──────── Data for this task

Lemma group_file_records cidrs data_date fs :
  Forall Grammar.cidr cidrs →
  ∃ pools,
    concat pools = cidrs ∧ shape pools
    ∧ splitlines (group_file cidrs data_date fs) = records 60 1 pools
    ∧ (generate_ip_groups cidrs data_date fs).2.2 = length pools.
Proof.
  intros Hv. destruct (partition cidrs) as (pools & Hc & Hs & Hf & Hn).
  exists pools. rewrite group_file_text, Hf. split_and!; [done..| |done].
  apply splitlines_render, valid_pools. by rewrite Hc.
Qed.

Lemma shape_cons p ps :
  shape (p :: ps) → ps ≠ [] → length p = 1000%nat ∧ shape ps.
Proof.
  intros [Hall Hfull] Hne. apply Forall_cons in Hall as [_ Hall]. split.
  - apply (Hfull 0%nat); [done|]. destruct ps; [done|]. cbn [length]. lia.
  - split; [done|]. intros i q Hq Hi. apply (Hfull (S i)); [done|].
    cbn [length]. lia.
Qed.

Lemma chunk_sizes_small n :
  (1 ≤ n ≤ 1000)%nat → chunk_sizes n = [n].
Proof.
  intros Hn. unfold chunk_sizes.
  destruct (decide (n = 1000%nat)) as [->|Hne]; [reflexivity|].
  rewrite Nat.div_small, Nat.mod_small by lia.
  destruct (Nat.eqb_spec n 0); [lia|done].
Qed.

Lemma chunk_sizes_step m :
  chunk_sizes (1000 + m) = 1000%nat :: chunk_sizes m.
Proof.
  unfold chunk_sizes.
  replace (1000 + m)%nat with (m + 1 * 1000)%nat by lia.
  rewrite Nat.div_add, Nat.Div0.mod_add by lia.
  rewrite Nat.add_1_r. reflexivity.
Qed.

Lemma shape_sizes pools :
  shape pools → length <$> pools = chunk_sizes (length (concat pools)).
Proof.
  induction pools as [|p ps IH]; intros Hs; [reflexivity|].
  destruct (decide (ps = [])) as [->|Hne].
  - destruct Hs as [Hall _]. apply Forall_cons in Hall as [Hp _].
    cbn [concat fmap list_fmap]. rewrite app_nil_r.
    by rewrite chunk_sizes_small.
  - destruct (shape_cons _ _ Hs Hne) as [Hp Hps].
    cbn [concat fmap list_fmap]. rewrite length_app, Hp, chunk_sizes_step.
    by rewrite IH.
Qed.

Lemma validated s :
  re_match cidr_pattern s = true → strip s = s → Grammar.cidr s.
Proof. intros Hm Hs. rewrite <- Hs in *. by apply re_match_trimmed. Qed.

Lemma sample_cidr : Grammar.cidr (lit "1.2.3.4/24").
Proof. apply validated; vm_compute; reflexivity. Qed.

(** C1: the groups written for validated CIDRs hold 1000 members each
    but the last, which holds between 1 and 1000; no group is empty and
    no input gives no group; 2500 CIDRs give three groups of sizes 1000,
    1000 and 500, with ids 60, 61, 62 and names numbered 1, 2, 3; 1000
    CIDRs give one group of size 1000. *)
Theorem partition_shape (cidrs : list str) (data_date : str) (fs : FS) :
  Forall Grammar.cidr cidrs →
  let groups := splitlines (group_file cidrs data_date fs) in
  let sizes := (λ g, length (members g)) <$> groups in
  (generate_ip_groups cidrs data_date fs).2.2 = length groups
  ∧ sizes = chunk_sizes (length cidrs)
  ∧ (∀ i n, sizes !! i = Some n →
       (1 ≤ n ≤ 1000)%nat ∧ ((i + 1 < length sizes)%nat → n = 1000%nat))
  ∧ (cidrs = [] → groups = [])
  ∧ (length cidrs = 2500%nat →
       sizes = [1000; 1000; 500]%nat
       ∧ field "id" <$> groups = [Some (lit "60"); Some (lit "61"); Some (lit "62")]
       ∧ field "group_name" <$> groups
         = [Some ([22269; 20869] ++ lit "IP-1");
            Some ([22269; 20869] ++ lit "IP-2");
            Some ([22269; 20869] ++ lit "IP-3")])
  ∧ (length cidrs = 1000%nat → sizes = [1000%nat]).
Proof.
  intros Hv groups sizes.
  destruct (group_file_records cidrs data_date fs Hv)
    as (pools & Hc & Hs & Hg & Hn).
  fold groups in Hg.
  assert (Forall valid_pool pools) as Hvp by (apply valid_pools; by rewrite Hc).
  assert (sizes = length <$> pools) as Hsz.
  { subst sizes. rewrite Hg, (list_fmap_compose members length).
    by rewrite records_members by auto using shape_nonempty. }
  assert (sizes = chunk_sizes (length cidrs)) as Hch.
  { by rewrite Hsz, shape_sizes, Hc. }
  assert (length groups = length pools) as Hlen.
  { by rewrite Hg, records_length. }
  split_and!.
  - by rewrite Hlen.
  - done.
  - intros i n Hi. rewrite Hsz in Hi |- *.
    rewrite list_lookup_fmap in Hi.
    destruct (pools !! i) as [p|] eqn:Hp; [|done]. injection Hi as <-.
    destruct Hs as [Hall Hfull]. split.
    + rewrite Forall_forall in Hall. apply Hall. by eapply list_elem_of_lookup_2.
    + rewrite length_fmap. by apply Hfull.
  - intros ->. destruct pools as [|p ps]; [by rewrite Hg|].
    destruct Hs as [Hall _]. apply Forall_cons in Hall as [Hp _].
    destruct p; [cbn [length] in Hp; lia|done].
  - intros H2500. rewrite H2500 in Hch.
    assert (length pools = 3%nat) as Hl3.
    { rewrite <- (length_fmap length pools), <- Hsz, Hch. reflexivity. }
    rewrite Hg, records_ids, records_names, Hl3 by done.
    split_and!; [exact Hch|reflexivity..].
  - intros H1000. by rewrite Hch, H1000.
Qed.
(** * LUXBIN web mirror and gaming mirror: a shallow embedding

    The classes [QuantumWebMirror] of [luxbin_web_mirror.py] and
    [LUXBINGamingMirror] of [luxbin_gaming_mirror.py] are embedded as
    functions of a state-and-exception monad over one program state; the
    coroutines run one at a time, each [await] to its end.  What the two
    classes reach through an import that is not part of them (HTTP, the
    light converter, the DHT, the entangler, the name system, the clock,
    the URL and HTML parsers, the choice of [set.pop]) is a collaborator: an
    oracle that is asked together with the number of collaborator calls made
    so far, so that the same question may get another answer later.
    [hashlib] is embedded as the digests themselves.

    The file has the program first, then the vocabulary of the properties
    and the test doubles, then the properties. *)

From Stdlib Require Import ZArith QArith List String Ascii Lia.
From stdpp Require Import base option list gmap strings pretty.

Local Open Scope Z_scope.

(** ** hashlib: SHA-256 and MD5 over lists of bytes *)

Module hashlib.

Definition w32 (x : Z) : Z := Z.land x 0xffffffff.

Definition add32 (x y : Z) : Z := w32 (x + y).

Definition not32 (x : Z) : Z := Z.lxor x 0xffffffff.

Definition rotr (n x : Z) : Z :=
  Z.lor (Z.shiftr x n) (w32 (Z.shiftl x (32 - n))).

Definition rotl (n x : Z) : Z :=
  Z.lor (w32 (Z.shiftl x n)) (Z.shiftr x (32 - n)).

(** The [n] low bytes of [x], most significant first. *)
Fixpoint be_bytes (n : nat) (x : Z) : list Z :=
  match n with
  | O => []
  | S n' => be_bytes n' (Z.shiftr x 8) ++ [Z.land x 255]
  end.

Definition le_bytes (n : nat) (x : Z) : list Z := rev (be_bytes n x).

Definition be_word (bs : list Z) : Z := fold_left (fun acc b => acc * 256 + b) bs 0.

Definition le_word (bs : list Z) : Z := be_word (rev bs).

Fixpoint chunks {A} (fuel k : nat) (l : list A) : list (list A) :=
  match fuel, l with
  | O, _ | _, [] => []
  | S fuel', _ => take k l :: chunks fuel' k (drop k l)
  end.

(** Message, the byte 0x80, zero bytes up to 56 modulo 64; the 64-bit bit
    length follows in the byte order of the digest. *)
Definition pad_to_56 (msg : list Z) : list Z :=
  msg ++ [0x80] ++ replicate ((119 - length msg mod 64) mod 64)%nat 0.

Definition bit_length (msg : list Z) : Z := 8 * Z.of_nat (length msg).

Definition hex_digit (d : Z) : ascii :=
  match d with
  | 0 => "0" | 1 => "1" | 2 => "2" | 3 => "3" | 4 => "4" | 5 => "5" | 6 => "6"
  | 7 => "7" | 8 => "8" | 9 => "9" | 10 => "a" | 11 => "b" | 12 => "c"
  | 13 => "d" | 14 => "e" | _ => "f"
  end%char.
Lemma join_units_app us vs :
  join_units (us ++ vs) = String.append (join_units us) (join_units vs).
Proof.
  induction us as [|u us IH]; [done|].
  change (String.append u.2 (join_units (us ++ vs)) =
          String.append (String.append u.2 (join_units us)) (join_units vs)).
  by rewrite IH, append_assoc.
Qed.

(** A unit that decodes as itself whatever follows. *)
Definition self_delimiting (u : option N * string) : Prop :=
  ∀ t, str_units (String.append u.2 t) = u :: str_units t.

(** One step of the decoder: the head unit is a prefix of the string. *)
Lemma str_units_cons c s :
  ∃ u rest, str_units (String c s) = u :: str_units rest ∧
    String c s = String.append u.2 rest ∧ u.2 ≠ EmptyString ∧
    (is_Some u.1 → self_delimiting u).
Proof.
  unfold self_delimiting. cbn [str_units].
  repeat (case_match; simplify_eq);
    (eexists (_, _), _; split_and!; [done|done|done|]);
    intros [? [=]] t; cbn [fst snd str_of_chars foldr];
    rewrite ?append_cons, ?append_nil_l; cbn [str_units];
    repeat match goal with H : _ = true |- _ => rewrite H | H : _ = false |- _ => rewrite H end;
    done.
Qed.

Lemma str_ind_len (P : string → Prop) :
  (∀ s, (∀ t, String.length t < String.length s → P t) → P s) → ∀ s, P s.
Proof.
  intros H s. remember (String.length s) as n eqn:Hn. revert s Hn.
  induction (lt_wf n) as [n _ IH]. intros s ->. apply H. eauto.
Qed.

Lemma length_append a b : String.length (String.append a b) = String.length a + String.length b.
Proof. induction a as [|c a IH]; [done|]. rewrite append_cons. cbn. by rewrite IH. Qed.

Lemma join_str_units s : join_units (str_units s) = s.
Proof.
  induction s as [s IH] using str_ind_len. destruct s as [|c s]; [done|].
  destruct (str_units_cons c s) as (u & rest & Hu & Hs & Hne & _).
  rewrite Hu. change (String.append u.2 (join_units (str_units rest)) = String c s).
  rewrite IH; [done|]. rewrite Hs, length_append. destruct u.2; [done|]. cbn. lia.
Qed.

Lemma str_units_self_delimiting s :
  utf8_valid s = true → Forall self_delimiting (str_units s).
Proof.
  unfold utf8_valid. induction s as [s IH] using str_ind_len.
  destruct s as [|c s]; [by constructor|].
  destruct (str_units_cons c s) as (u & rest & Hu & Hs & Hne & Hsd). rewrite Hu. cbn [forallb].
  rewrite andb_true_iff, bool_decide_eq_true. intros [Hsome Hrest].
  constructor; [by apply Hsd|]. apply IH; [|done].
  rewrite Hs, length_append. destruct u.2; [done|]. cbn. lia.
Qed.

Lemma str_units_nonempty s : Forall (λ u, u.2 ≠ EmptyString) (str_units s).
Proof.
  induction s as [s IH] using str_ind_len. destruct s as [|c s]; [by constructor|].
  destruct (str_units_cons c s) as (u & rest & Hu & Hs & Hne & _). rewrite Hu.
  constructor; [done|]. apply IH. rewrite Hs, length_append. destruct u.2; [done|]. cbn. lia.
Qed.

Lemma str_units_join us t :
  Forall self_delimiting us → str_units (String.append (join_units us) t) = us ++ str_units t.
Proof.
  induction 1 as [|u us Hu Hus IH]; [done|].
  change (join_units (u :: us)) with (String.append u.2 (join_units us)).
  by rewrite <- append_assoc, Hu, IH.
Qed.

(** ** White-space separated fields *)

Lemma join_nil_len : str_len (join_units []) = 0%N.
Proof. done. Qed.

Lemma join_snoc_len us u :
  str_len (join_units (us ++ [u])) = (str_len (join_units us) + str_len u.2)%N.
Proof. rewrite join_units_app, str_len_app. cbn [join_units foldr]. by rewrite append_nil_r. Qed.

(** What a field of [split_whitespace] is made of. *)
Definition field_units (us : list (option N * string)) : Prop :=
  us ≠ [] ∧ Forall self_delimiting us ∧ Forall (λ u, unit_is_whitespace u = false) us.

Lemma split_units_field cur us rest :
  Forall (λ u, unit_is_whitespace u = false) us →
  split_units cur (us ++ rest) = split_units (cur ++ us) rest.
Proof.
  revert cur. induction us as [|u us IH]; intros cur H; [by rewrite app_nil_r|].
  apply Forall_cons_iff in H as [Hu Hus]. cbn. rewrite Hu, IH by done.
  by rewrite <- app_assoc.
Qed.

Lemma split_whitespace_two us vs :
  field_units us → field_units vs →
  split_whitespace (String.append (join_units us) (String " " (join_units vs))) =
  [join_units us; join_units vs].
Proof.
  intros (Hne & Hsd & Hws) (Hne' & Hsd' & Hws'). unfold split_whitespace.
  rewrite str_units_join by done.
  change (str_units (String " " (join_units vs)))
    with ((Some 32%N, String " " EmptyString) :: str_units (join_units vs)).
  rewrite <- (append_nil_r (join_units vs)) at 1. rewrite str_units_join by done.
  change (str_units EmptyString) with (@nil (option N * string)).
  rewrite split_units_field by done. cbn. destruct us as [|u us]; [done|].
  rewrite split_units_field by done. cbn. destruct vs as [|v vs]; [done|]. done.
Qed.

────────────────

Description of the task — All the lines that hold the word "assert" must appear in the answer, copied from the records.

Written solution —
  assert (Forall valid_pool pools) as Hvp by (apply valid_pools; by rewrite Hc).
  assert (sizes = length <$> pools) as Hsz.
  assert (sizes = chunk_sizes (length cidrs)) as Hch.
  assert (length groups = length pools) as Hlen.
    assert (length pools = 3%nat) as Hl3.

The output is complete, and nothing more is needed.